=== Begin Enclosure ===

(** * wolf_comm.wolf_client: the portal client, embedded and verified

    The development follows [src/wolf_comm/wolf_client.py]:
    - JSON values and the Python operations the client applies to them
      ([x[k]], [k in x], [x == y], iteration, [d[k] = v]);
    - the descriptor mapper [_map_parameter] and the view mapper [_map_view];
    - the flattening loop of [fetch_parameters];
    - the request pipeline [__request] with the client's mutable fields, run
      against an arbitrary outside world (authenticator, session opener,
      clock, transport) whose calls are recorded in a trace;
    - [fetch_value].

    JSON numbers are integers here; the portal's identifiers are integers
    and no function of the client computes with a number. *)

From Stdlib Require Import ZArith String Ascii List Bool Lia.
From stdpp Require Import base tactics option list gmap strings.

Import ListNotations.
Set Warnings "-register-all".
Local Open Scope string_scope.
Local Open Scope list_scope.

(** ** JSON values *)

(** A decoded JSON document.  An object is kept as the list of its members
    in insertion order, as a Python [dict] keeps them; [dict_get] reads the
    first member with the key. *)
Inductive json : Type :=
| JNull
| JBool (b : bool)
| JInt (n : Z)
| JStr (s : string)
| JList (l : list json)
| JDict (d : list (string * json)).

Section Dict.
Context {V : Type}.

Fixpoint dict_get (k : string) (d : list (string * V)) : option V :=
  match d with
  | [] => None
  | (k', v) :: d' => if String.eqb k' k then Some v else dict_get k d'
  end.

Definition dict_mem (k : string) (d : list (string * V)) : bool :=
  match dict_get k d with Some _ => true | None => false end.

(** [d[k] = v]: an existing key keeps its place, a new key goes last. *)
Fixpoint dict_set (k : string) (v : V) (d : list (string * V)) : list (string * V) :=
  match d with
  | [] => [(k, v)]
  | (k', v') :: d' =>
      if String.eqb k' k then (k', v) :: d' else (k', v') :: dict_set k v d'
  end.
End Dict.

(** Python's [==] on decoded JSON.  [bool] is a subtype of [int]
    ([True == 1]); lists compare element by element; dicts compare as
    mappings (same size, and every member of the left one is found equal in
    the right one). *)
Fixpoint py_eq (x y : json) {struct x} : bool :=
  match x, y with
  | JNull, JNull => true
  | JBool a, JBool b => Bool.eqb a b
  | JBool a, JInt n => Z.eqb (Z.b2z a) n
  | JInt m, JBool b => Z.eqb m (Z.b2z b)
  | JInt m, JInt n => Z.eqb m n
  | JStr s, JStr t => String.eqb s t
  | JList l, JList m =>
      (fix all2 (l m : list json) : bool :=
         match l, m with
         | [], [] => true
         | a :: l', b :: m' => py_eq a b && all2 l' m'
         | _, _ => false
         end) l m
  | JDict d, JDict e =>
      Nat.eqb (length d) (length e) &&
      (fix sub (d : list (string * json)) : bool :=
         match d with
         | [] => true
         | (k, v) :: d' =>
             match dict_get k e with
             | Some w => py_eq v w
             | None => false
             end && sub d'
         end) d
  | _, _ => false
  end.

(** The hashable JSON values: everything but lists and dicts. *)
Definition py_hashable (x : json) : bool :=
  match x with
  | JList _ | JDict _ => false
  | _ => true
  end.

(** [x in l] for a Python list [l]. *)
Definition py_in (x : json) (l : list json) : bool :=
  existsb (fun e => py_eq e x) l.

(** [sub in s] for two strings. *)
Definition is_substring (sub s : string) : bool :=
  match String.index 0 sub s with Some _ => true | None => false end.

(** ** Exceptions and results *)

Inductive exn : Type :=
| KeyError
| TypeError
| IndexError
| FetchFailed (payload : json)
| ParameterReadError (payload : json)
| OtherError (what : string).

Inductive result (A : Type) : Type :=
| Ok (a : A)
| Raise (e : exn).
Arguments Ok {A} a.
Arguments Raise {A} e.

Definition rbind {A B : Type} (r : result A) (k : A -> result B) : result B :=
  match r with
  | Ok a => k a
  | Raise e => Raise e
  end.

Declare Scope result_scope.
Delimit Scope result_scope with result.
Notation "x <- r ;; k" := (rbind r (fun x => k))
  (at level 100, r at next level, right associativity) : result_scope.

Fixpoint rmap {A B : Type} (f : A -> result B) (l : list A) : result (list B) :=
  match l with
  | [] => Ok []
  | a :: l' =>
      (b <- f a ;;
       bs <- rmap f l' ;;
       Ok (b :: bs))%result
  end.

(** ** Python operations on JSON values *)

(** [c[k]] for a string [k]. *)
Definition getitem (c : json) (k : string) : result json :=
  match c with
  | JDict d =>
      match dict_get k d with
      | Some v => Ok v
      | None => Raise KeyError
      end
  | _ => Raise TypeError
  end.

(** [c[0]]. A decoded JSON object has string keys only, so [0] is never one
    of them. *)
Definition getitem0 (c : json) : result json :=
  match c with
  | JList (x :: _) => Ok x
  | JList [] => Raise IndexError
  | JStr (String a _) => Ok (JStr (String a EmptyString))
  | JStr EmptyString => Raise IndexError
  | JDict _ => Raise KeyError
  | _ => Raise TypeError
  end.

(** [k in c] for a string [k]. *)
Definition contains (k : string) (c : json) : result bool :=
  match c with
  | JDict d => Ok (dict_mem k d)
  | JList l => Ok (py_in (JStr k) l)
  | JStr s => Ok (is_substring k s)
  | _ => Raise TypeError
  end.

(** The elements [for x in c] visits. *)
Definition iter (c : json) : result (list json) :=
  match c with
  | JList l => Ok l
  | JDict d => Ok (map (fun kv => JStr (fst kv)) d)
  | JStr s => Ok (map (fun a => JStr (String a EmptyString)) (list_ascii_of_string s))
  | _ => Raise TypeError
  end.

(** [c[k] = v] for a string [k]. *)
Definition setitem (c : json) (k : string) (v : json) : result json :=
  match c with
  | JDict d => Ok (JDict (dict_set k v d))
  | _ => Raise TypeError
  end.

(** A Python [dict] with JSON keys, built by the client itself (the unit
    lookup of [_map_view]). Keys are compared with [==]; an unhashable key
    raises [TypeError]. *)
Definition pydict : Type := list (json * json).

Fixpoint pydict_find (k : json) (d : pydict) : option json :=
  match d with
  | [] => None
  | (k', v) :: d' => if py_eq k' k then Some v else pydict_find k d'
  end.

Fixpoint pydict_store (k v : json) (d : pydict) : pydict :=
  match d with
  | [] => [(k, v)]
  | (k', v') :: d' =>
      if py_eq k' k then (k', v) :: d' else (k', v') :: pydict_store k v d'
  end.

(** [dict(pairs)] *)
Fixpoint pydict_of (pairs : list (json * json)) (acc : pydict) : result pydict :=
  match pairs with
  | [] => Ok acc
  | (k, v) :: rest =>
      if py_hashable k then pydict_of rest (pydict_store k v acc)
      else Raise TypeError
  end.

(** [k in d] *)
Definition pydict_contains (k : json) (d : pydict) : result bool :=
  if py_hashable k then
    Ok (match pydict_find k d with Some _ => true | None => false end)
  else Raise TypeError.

=== End Enclosure ===
=== Begin Enclosure ===

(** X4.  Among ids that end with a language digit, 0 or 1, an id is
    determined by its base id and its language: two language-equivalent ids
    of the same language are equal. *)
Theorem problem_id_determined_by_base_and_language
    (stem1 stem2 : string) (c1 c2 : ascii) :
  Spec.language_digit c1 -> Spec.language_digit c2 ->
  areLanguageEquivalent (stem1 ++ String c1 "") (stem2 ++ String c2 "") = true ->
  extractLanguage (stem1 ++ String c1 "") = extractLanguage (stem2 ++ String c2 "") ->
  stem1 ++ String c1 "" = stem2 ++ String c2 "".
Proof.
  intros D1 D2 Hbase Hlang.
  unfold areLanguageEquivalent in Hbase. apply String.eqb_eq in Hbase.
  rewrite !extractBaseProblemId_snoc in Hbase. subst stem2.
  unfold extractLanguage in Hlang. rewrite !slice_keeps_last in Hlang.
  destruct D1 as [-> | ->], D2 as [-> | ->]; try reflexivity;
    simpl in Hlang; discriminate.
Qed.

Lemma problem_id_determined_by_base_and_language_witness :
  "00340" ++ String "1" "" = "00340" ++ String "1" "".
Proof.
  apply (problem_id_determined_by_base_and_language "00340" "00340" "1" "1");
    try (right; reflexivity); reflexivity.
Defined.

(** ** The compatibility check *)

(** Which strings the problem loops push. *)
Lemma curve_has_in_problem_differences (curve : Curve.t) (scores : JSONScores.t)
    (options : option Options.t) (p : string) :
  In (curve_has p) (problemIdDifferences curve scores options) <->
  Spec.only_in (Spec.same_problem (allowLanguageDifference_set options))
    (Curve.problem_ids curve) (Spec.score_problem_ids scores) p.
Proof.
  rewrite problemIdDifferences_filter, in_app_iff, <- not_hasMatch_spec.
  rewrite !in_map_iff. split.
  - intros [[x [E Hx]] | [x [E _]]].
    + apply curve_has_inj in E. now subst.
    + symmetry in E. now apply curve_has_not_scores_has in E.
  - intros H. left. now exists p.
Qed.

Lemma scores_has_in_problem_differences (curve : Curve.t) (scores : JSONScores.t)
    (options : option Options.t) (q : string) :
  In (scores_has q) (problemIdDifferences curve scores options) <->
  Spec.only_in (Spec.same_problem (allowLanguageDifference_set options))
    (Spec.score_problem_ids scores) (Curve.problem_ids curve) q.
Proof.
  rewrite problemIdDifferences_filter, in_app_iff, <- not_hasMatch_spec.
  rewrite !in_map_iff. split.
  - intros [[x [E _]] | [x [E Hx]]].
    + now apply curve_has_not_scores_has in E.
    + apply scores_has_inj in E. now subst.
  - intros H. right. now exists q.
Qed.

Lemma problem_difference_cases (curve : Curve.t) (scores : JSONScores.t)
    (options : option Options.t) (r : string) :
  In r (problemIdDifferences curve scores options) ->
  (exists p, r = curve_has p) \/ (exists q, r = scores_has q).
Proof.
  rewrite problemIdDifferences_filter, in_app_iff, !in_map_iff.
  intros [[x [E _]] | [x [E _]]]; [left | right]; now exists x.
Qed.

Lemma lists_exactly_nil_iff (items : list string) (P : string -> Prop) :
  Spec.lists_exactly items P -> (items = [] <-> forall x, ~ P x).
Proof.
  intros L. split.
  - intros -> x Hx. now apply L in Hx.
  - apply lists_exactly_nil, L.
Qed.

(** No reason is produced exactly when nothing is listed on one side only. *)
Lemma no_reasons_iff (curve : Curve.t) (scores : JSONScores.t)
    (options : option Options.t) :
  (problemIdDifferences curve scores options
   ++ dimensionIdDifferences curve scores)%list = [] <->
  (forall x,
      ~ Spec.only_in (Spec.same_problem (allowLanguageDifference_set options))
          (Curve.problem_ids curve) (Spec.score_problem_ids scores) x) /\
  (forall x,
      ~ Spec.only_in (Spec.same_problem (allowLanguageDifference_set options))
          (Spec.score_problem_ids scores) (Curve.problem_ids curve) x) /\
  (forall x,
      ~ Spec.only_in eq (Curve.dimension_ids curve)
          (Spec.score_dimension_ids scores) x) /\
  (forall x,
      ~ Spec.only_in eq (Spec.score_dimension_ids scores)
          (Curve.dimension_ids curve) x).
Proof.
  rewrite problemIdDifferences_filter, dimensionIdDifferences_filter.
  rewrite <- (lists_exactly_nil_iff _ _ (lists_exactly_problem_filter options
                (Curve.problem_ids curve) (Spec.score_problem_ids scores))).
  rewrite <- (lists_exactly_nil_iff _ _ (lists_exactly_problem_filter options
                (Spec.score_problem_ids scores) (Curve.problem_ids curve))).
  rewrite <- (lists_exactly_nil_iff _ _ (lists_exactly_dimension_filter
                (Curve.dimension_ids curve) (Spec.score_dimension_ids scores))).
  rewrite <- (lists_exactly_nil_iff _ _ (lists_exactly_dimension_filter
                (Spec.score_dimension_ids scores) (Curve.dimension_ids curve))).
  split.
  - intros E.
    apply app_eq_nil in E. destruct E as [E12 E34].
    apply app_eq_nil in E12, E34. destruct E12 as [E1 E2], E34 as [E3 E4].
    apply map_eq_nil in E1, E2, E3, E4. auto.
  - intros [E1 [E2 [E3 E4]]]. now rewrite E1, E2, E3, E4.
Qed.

=== End Enclosure ===

> **Exercise aim**: Would you retype exactly the lines above, from the line with "(fix all2 (l" to the line with "Inductive exn : Type", with both end lines kept and nothing more?

> **Completed task**:
      (fix all2 (l m : list json) : bool :=
         match l, m with
         | [], [] => true
         | a :: l', b :: m' => py_eq a b && all2 l' m'
         | _, _ => false
         end) l m
  | JDict d, JDict e =>
      Nat.eqb (length d) (length e) &&
      (fix sub (d : list (string * json)) : bool :=
         match d with
         | [] => true
         | (k, v) :: d' =>
             match dict_get k e with
             | Some w => py_eq v w
             | None => false
             end && sub d'
         end) d
  | _, _ => false
  end.

(** The hashable JSON values: everything but lists and dicts. *)
Definition py_hashable (x : json) : bool :=
  match x with
  | JList _ | JDict _ => false
  | _ => true
  end.

(** [x in l] for a Python list [l]. *)
Definition py_in (x : json) (l : list json) : bool :=
  existsb (fun e => py_eq e x) l.

(** [sub in s] for two strings. *)
Definition is_substring (sub s : string) : bool :=
  match String.index 0 sub s with Some _ => true | None => false end.

(** ** Exceptions and results *)

Inductive exn : Type :=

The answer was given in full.